The study challenges preconceived notions about the potential health benefits of light to moderate drinking. On the contrary, even just consuming an average of two drinks per week over a lifetime can shorten your life expectancy (admittedly only by three to six days), whereas one drink a day for an entire lifetime could reduce it by two and a half months.



Meanwhile, heavy drinking — defined as consuming roughly 35 drinks a week, or five drinks a day — could take as many as two years off your life.


Wait, that’s all?



Many commenters felt similarly, expressing surprise that after all of that buildup about reduced life expectancy, the most people can expect to lose is a measly two years. One Twitter user called it an “excellent deal,” while another joked, “Hahaha that’s all?
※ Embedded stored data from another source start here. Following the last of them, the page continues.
(** * AI-MCP-Server: the support workflow and its keyword search

    A shallow embedding of [src/mcp_server/server.py] (the four MCP tools
    over the two MySQL tables) and of [src/mcp_client/client.py] (the
    resolver / confirmation / escalation nodes and the chat loop), with the
    properties of the written specification stated over it.

    Conventions.
    - A Python [str] is a [string]; a character is read as the code point
      U+0000..U+00FF that its byte denotes.
    - A Python [int] is a [Z].
    - A dict that crosses the tool boundary is an association list of
      [JValue]s; [AgentState] is a record of optional fields.
    - Everything outside the two source files (console, clock, MCP
      transport, language model, SQL engine) is an explicit component of
      the state the code runs in. *)

From Stdlib Require Import Ascii String List ZArith NArith Lia Bool Arith.
From Stdlib Require Import Permutation Sorting.Sorted DecimalString DecimalN.
Import ListNotations.
Open Scope list_scope.
Open Scope string_scope.

Set Implicit Arguments.

(* ================================================================== *)
(** * Python string operations used by the source *)
(* ================================================================== *)

Module PyStr.

(** [str.isspace] on one character: TAB..CR, FS..US, SPACE, NEL, NBSP. *)
Definition isspace (c : ascii) : bool :=
  let n := nat_of_ascii c in
  (((9 <=? n) && (n <=? 13)) || ((28 <=? n) && (n <=? 32))
   || (n =? 133) || (n =? 160))%nat.
Lemma rule_based_dimensions (text : str) :
  0.1 <= size (rule_based_parse text) /\
  0.1 <= radius (rule_based_parse text) /\
  0.1 <= height (rule_based_parse text).
Proof.
  cbv [rule_based_parse size radius height].
  repeat split; split_ifs; discriminate.
Qed.

Lemma predict_size_positive (m : TextToCADModel) (text : str) :
  0 < size (predict m text).
Proof.
  apply Qlt_le_trans with (y := 0.1); [reflexivity |].
  unfold predict. destruct (trained m); simpl negb; cbv iota.
  - apply max_lower_bound.
  - apply rule_based_dimensions.
Qed.

(** C6: for every text the predictor's size, radius and height are at
    least 0.1, both when the model is trained (the estimators' raw outputs
    are clamped below at 0.1) and in the rule-based fallback. *)
Theorem predict_dimensions_at_least_minimum
        (m : TextToCADModel) (text : str) :
  0.1 <= size (predict m text) /\
  0.1 <= radius (predict m text) /\
  0.1 <= height (predict m text).
Proof.
  unfold predict. destruct (trained m) eqn:Htrained; simpl negb; cbv iota.
  - (* trained: every dimension is [max(0.1, raw)] *)
    cbv [size radius height]. repeat split; apply max_lower_bound.
  - (* untrained: the constants of the rule-based fallback *)
    apply rule_based_dimensions.
Qed.

(** C7: the colour the predictor returns is that of the first keyword, in
    the order of [color_map], that occurs in the lower-cased text, whether
    the model is trained or not; when no keyword occurs it is the default
    colour 0x667eea. *)
Theorem predict_color_first_keyword (m : TextToCADModel) (text : str) :
  (forall i name rgb,
      nth_error color_map i = Some (name, rgb) ->
      occurs name (Py.lower text) ->
      (forall j name' rgb', (j < i)%nat ->
         nth_error color_map j = Some (name', rgb') ->
         ~ occurs name' (Py.lower text)) ->
      color (predict m text) = rgb)
  /\
  ((forall name rgb, In (name, rgb) color_map ->
      ~ occurs name (Py.lower text)) ->
   color (predict m text) = 0x667eea%Z).
Proof.
  rewrite predict_color. unfold find_similar_color. split.
  - intros i name rgb Hi Hocc Hbefore.
    apply (first_color_hit color_map (Py.lower text) i name rgb Hi).
    + now apply contains_spec.
    + intros j name' rgb' Hj Hnth. apply contains_false. eauto.
  - intros Hnone. apply first_color_miss.
    intros name rgb Hin. apply contains_false. eauto.
Qed.

Lemma predict_color_first_keyword_witness :
  color (predict sphere_only_model "a blue and RED ball") = 0xff4444%Z /\
  color (predict untrained_model "Tall tube") = 0x667eea%Z.
Proof.
  split.
  - apply (proj1 (predict_color_first_keyword
                    sphere_only_model "a blue and RED ball")
                 0%nat ("red" : str) 0xff4444%Z).
    + reflexivity.
    + exists ("a blue and " : str), (" ball" : str). reflexivity.
    + intros j name' rgb' Hj. lia.
  - apply (proj2 (predict_color_first_keyword untrained_model "Tall tube")).
    intros name rgb Hin. apply contains_false. each_entry Hin.
Defined.

(** ** The HTTP boundary *)

(** C8: when the body is a JSON object whose ["text"] field is missing or
    is the empty string, [/parse-text] answers 400 with the body
    [{"error": "No text provided"}] and the predictor is not called. *)
Theorem parse_text_rejects_empty_text
        (m : TextToCADModel) (fields : list (str * json)) :
  lookup "text" fields = None \/ lookup "text" fields = Some (JStr []) ->
  value (parse_text m (inr (JObj fields)))
    = mkResponse (ErrorBody "No text provided") 400
  /\ predictor_calls (parse_text m (inr (JObj fields))) = [].
Proof.
  intros [H | H]; unfold parse_text, get; rewrite H; split; reflexivity.
Qed.

Lemma parse_text_rejects_empty_text_witness :
  (value (parse_text sphere_only_model (inr (JObj [])))
     = mkResponse (ErrorBody "No text provided") 400
   /\ predictor_calls (parse_text sphere_only_model (inr (JObj []))) = [])
  /\
  (value (parse_text untrained_model
            (inr (JObj [("text" : str, JStr [])])))
     = mkResponse (ErrorBody "No text provided") 400
   /\ predictor_calls (parse_text untrained_model
                         (inr (JObj [("text" : str, JStr [])]))) = []).
Proof.
  split.
  - apply (parse_text_rejects_empty_text sphere_only_model []).
    left. reflexivity.
  - apply (parse_text_rejects_empty_text untrained_model
             [("text" : str, JStr [])]).
    right. reflexivity.
Defined.

(** The predictor is reached only through a non-empty ["text"] string. *)
Lemma parse_text_calls_need_text
      (m : TextToCADModel) (request_json : RequestJson) :
  predictor_calls (parse_text m request_json) <> [] ->
  exists fields text,
    request_json = inr (JObj fields) /\
    lookup "text" fields = Some (JStr text) /\ text <> [].
Proof.
  unfold parse_text, get. intros H.
  destruct request_json as [e | data]; [now contradiction H |].
  destruct data as [| b | n | q | s | items | fields];
    try (now contradiction H).
  exists fields.
  destruct (lookup "text" fields) as [v |] eqn:E; [| now contradiction H].
  destruct (truthy v) eqn:T; simpl negb in H; cbv iota in H;
    [| now contradiction H].
  destruct v as [| b | n | q | s | items | fields'];
    try (now contradiction H).
  exists s. repeat split. destruct s; [discriminate T | discriminate].
Qed.

(** ** The training corpus *)

Section Corpus.

Variable fit : list json -> Estimators -> Estimators * option str.

Lemma train_models_corpus (m : TextToCADModel) :
  training_data (fst (train_models fit m)) = training_data m.
Proof.
  unfold train_models.
  destruct (length (training_data m) <? 5)%nat; [reflexivity |].
  destruct (fit (training_data m) (estimators m)) as [e [err |]];
    reflexivity.
Qed.

(** What a retrain request does to the corpus. *)
Lemma retrain_corpus (s : Server) (request_json : RequestJson) :
  training_data (model (fst (retrain fit s request_json)))
    = training_data (model s)
  \/ exists example,
      training_data (model (fst (retrain fit s request_json)))
        = training_data (model s) ++ [example].
Proof.
  unfold retrain.
  destruct request_json as [e | data]; [now left |].
  destruct (get data "example" JNull) as [e | new_example]; [now left |].
  destruct (truthy new_example); [| now left].
  right. exists new_example.
  pose proof (train_models_corpus (append_example (model s) new_example))
    as H.
  destruct (train_models fit (append_example (model s) new_example))
    as [m' [e |]]; simpl in *; exact H.
Qed.

Lemma serve_corpus (s : Server) (r : Request) :
  exists added,
    training_data (model (fst (serve fit s r)))
      = training_data (model s) ++ added.
Proof.
  destruct r as [request_json | | request_json]; simpl.
  - exists []. now rewrite app_nil_r.
  - exists []. now rewrite app_nil_r.
  - destruct (retrain_corpus s request_json) as [H | [example H]].
    + exists []. now rewrite app_nil_r.
    + now exists [example].
Qed.

Lemma session_corpus (rs : list Request) :
  forall s, exists added,
    training_data (model (session fit s rs))
      = training_data (model s) ++ added.
Proof.
  induction rs as [| r rs IH]; intros s.
  - exists []. simpl. now rewrite app_nil_r.
  - destruct (serve_corpus s r) as [a1 H1].
    destruct (IH (fst (serve fit s r))) as [a2 H2].
    exists (a1 ++ a2). unfold session in *. simpl.
    now rewrite H2, H1, app_assoc.
Qed.

End Corpus.

(** C9: a retrain request leaves the corpus as it is or appends exactly
    one example (it leaves it as it is when the body carries no
    ["example"]), and after any sequence of requests the corpus is the
    initial one followed by the appended examples: nothing is removed. *)
Theorem corpus_never_shrinks
        (fit : list json -> Estimators -> Estimators * option str)
        (s : Server) :
  (forall request_json,
      training_data (model (fst (retrain fit s request_json)))
        = training_data (model s)
      \/ exists example,
          training_data (model (fst (retrain fit s request_json)))
            = training_data (model s) ++ [example])
  /\
  (forall fields,
      lookup "example" fields = None ->
      training_data (model (fst (retrain fit s (inr (JObj fields)))))
        = training_data (model s))
  /\
  (forall rs,
      exists added,
        training_data (model (session fit s rs))
          = training_data (model s) ++ added
        /\ (length (training_data (model s))
            <= length (training_data (model (session fit s rs))))%nat).
Proof.
  split; [| split].
  - intros request_json. apply retrain_corpus.
  - intros fields H. unfold retrain, get. now rewrite H.
  - intros rs. destruct (session_corpus fit rs s) as [added H].
    exists added. split; [exact H |].
    rewrite H, length_app. lia.
Qed.
(** X22: a handoff file that is missing or cannot be parsed does not
    stop the monitor: it works on an empty record, so after the sleep
    and the end notification it leaves DND alone and puts a record that
    holds [end_ts] only in front of the history; then it clears the
    marker. *)
Theorem monitor_without_handoff (host : env) (self seconds : Z) (entry_file : string)
    (w : world) :
  files w !! entry_file = None \/ files w !! entry_file = Some Unparsable ->
  0 <= seconds -> sigint w = None -> history_ok w ->
  let w' := snd (monitor host self seconds entry_file w) in
  fst (monitor host self seconds entry_file w) = Ok tt
  /\ history w' = JDict [("end_ts", JInt (clock w + seconds))] :: history w
  /\ new_events w w'
     = [ReadEntry entry_file; WritePid self; Sleep seconds;
        Notify "DayRun" "Detached session finished";
        SaveSession (JDict [("end_ts", JInt (clock w + seconds))]);
        UnlinkEntry entry_file; ClearPid]
  /\ pid_file w' = None.
Proof.
  intros Hf Hs Hk Hok. cbv zeta.
  assert (He : monitor_entry w entry_file = JDict []).
  { unfold monitor_entry. destruct Hf as [-> | ->]; reflexivity. }
  rewrite (monitor_runs host self seconds entry_file [] w He Hs Hk Hok). cbn [fst snd].
  split; [reflexivity|].
  split; [destruct w; reflexivity|].
  split; [|destruct w; reflexivity].
  apply new_events_app. destruct w; reflexivity.
Qed.
(** The container after [rmfs]: one entry and the header are rewritten in
    place. *)
Lemma rmfs_returns :
  exists eb hb,
    FileEntry_pack (set_flag 1 e) = Some eb
    /\ Header_pack (removed_header h) = Some hb
    /\ length eb = 64%nat /\ length hb = 64%nat
    /\ (i < 32)%nat
    /\ rmfs fs_path remove_file (mkWorld F C I O K)
       = (Ret tt,
          mkWorld
            (<[fs_path := write_at (write_at c (64 + 64 * i) eb) 0 hb]> F)
            64 I (O ++ [rmfs_message fs_path remove_file]) K).
Proof.
  assert (FileEntry_fits (set_flag 1 e)) as Hefit
    by (eapply set_flag_fits; eassumption).
  pose proof (removed_header_fits h (header_of_fits _ _ Hh) Hcount Hdeleted)
    as Hhfit.
  destruct (FileEntry_unpack_pack _ Hefit) as (eb & Heb & Hebl & _).
  destruct (Header_unpack_pack _ Hhfit) as (hb & Hhb & Hhbl & _).
  exists eb, hb. do 4 (split; [done|]).
  pose proof Hfind as (Hi & _)%list_find_Some.
  apply lookup_lt_Some in Hi. rewrite (entries_of_length _ _ Hes) in Hi.
  split; [done|].
  erewrite rmfs_run by eassumption. by rewrite Hhb.
Qed.
End removed.
Lemma catfs_run (F : gmap pystr bytes) C I O K fs_path file c filename es i e
    text :
  F !! fs_path = Some c ->
  encode_filename file = Ret filename ->
  entries_of c = Some es ->
  list_find (fun entry => name entry = filename) es = Some (i, e) ->
  bytes_decode (payload c e) = Some text ->
  catfs fs_path file (mkWorld F C I O K)
  = (Ret tt,
     mkWorld F (Z.to_nat (start e) + length (payload c e)) I
       (O ++ [catfs_message file text]) K).
Proof.
  intros Hfs Hname Hes Hfind Hdec.
  destruct (list_find_index _ _ _ _ Hfind) as (Hcmp & Hidx & _).
  assert (0 <= start e) as Hstart.
  { apply list_find_Some in Hfind as (Hi & _).
    pose proof (entries_of_fits _ _ _ _ Hes Hi) as Hfit.
    apply FileEntry_fits_inv in Hfit. lia. }
  unfold catfs.
  mstep path_exists_true. mstep assert_true. mstep lift_ret.
  mstep open_existing_run. mstep read_entries_ok.
  mstep lift_ret. mstep lift_ret. mstep seek_run. mstep fread_run.
  fold (payload c e). mstep lift_opt_some. by rewrite print_run.
Qed.

Section after_rmfs.
Context (c eb hb : bytes) (h : Header) (es : list FileEntry).
Context (i : nat) (e : FileEntry).
Context (Hh : header_of c = Some h) (Hes : entries_of c = Some es).
Context (Hi : es !! i = Some e).
Context (Heb : FileEntry_pack (set_flag 1 e) = Some eb).
Context (Hhb : Header_pack (removed_header h) = Some hb).

Let c1 := write_at (write_at c (64 + 64 * i) eb) 0 hb.
(** X3. The stored destination is the [url] of the body as it was sent, a
    non-empty string, with the whitespace that [validate_url] looks past. *)
Theorem created_link_keeps_url (e : create_env) (data : json) (db db' : DB)
    (r : res response) :
  create_shorturl e data db = (r, db') →
  status (serve r) = 201 →
  ∃ items u code row,
    data = JObj items
    ∧ dict_get items (lit "url") JNull = JStr u
    ∧ u ≠ []
    ∧ validate_url (JStr u) = true
    ∧ shorturls db' !! code = Some row
    ∧ ShortURL.original_url row = u
    ∧ ∃ expiry, serve r = {| status := 201;
                             payload := CreatedBody (short_link code) expiry |}.
Proof.
  intros Hrun Hst.
  destruct (create_201_inv _ _ _ _ _ Hrun Hst)
    as (items & v & code & -> & (Hurl & Hvalid & Hparse) & Hres & Hins).
  destruct (insert_link_201_inv _ _ _ _ _ _ _ Hins Hst)
    as (exp & Hexp & Hfree & Hfault).
  rewrite (insert_link_created _ _ _ _ _ _ Hexp Hfree Hfault) in Hins.
  injection Hins as <- <-.
  destruct (dict_get items (lit "url") JNull) as [| | | |u| |] eqn:Hget;
    try discriminate.
  exists items, u, code, (new_row code u (created_at_of e) exp).
  split; [reflexivity|]. split; [exact Hget|].
  split; [intros ->; discriminate Hurl|]. split; [exact Hvalid|].
  split; [apply lookup_insert_eq|]. split; [reflexivity|].
  eexists. reflexivity.
Qed.

(** X4. A [validity] that [int] refuses or turns into a number that is not
    positive: null (the default 30 is for an absent field only), false, a
    list, an object, NaN, an infinity, a zero, a whole number below 1.  The
    request is answered 400 and nothing is stored. *)
Theorem unusable_validity_refused (e : create_env) (items : list (str * json))
    (db : DB) :
  truthy (dict_get items (lit "url") JNull) = true →
  validate_url (dict_get items (lit "url") JNull) = true →
  (let x := dict_get items (lit "validity") (JInt 30) in
   x = JNull ∨ x = JBool false ∨ (∃ l, x = JArr l) ∨ (∃ o, x = JObj o)
   ∨ x = JFloat S754_nan ∨ (∃ s, x = JFloat (S754_infinity s))
   ∨ (∃ s, x = JFloat (S754_zero s)) ∨ (∃ n, x = JInt n ∧ n ≤ 0)) →
  create_shorturl e (JObj items) db
  = (Ok (error_response 400
           "'validity' must be a positive integer representing minutes"), db).
Proof.
  intros Hurl Hvalid Hx. unfold create_shorturl.
  rewrite (dict_get_truthy_nonempty _ _ Hurl), Hurl, Hvalid. cbn [negb orb].
  assert (Hparse : parse_validity (dict_get items (lit "validity") (JInt 30))
                   = None).
  { cbn zeta in Hx. unfold parse_validity.
    destruct Hx as [-> | [-> | [[l ->] | [[o ->] | [-> | [[s ->] | [[s ->] | [n [-> Hn]]]]]]]]];
      try reflexivity.
    cbn. destruct (Z.leb_spec n 0); [reflexivity | lia]. }
  rewrite Hparse. reflexivity.
Qed.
I need to start doubling up on my booze ration.”


The best take undoubtedly goes to a guy named Tim, who replied, “The good news is it’ll be the two months at the very end which probably won’t be the best anyway.”


The focus on life expectancy doesn’t cover all of the other effects on your health — you could live to a fairly average age but be combatting liver failure or memory loss, for example, so it’s not all rainbows and puppy dogs.


Ultimately, it’s a case of weighing the short-term payoff against the longer-term reward, and most people would choose enjoying a drink with friends every now and then over living for an extra week or month when they’re 78. Who knows what world even awaits us that far in the future? Maybe the apes will have taken over by then and none of this will matter. Then you’ll really regret declining all of those drinks.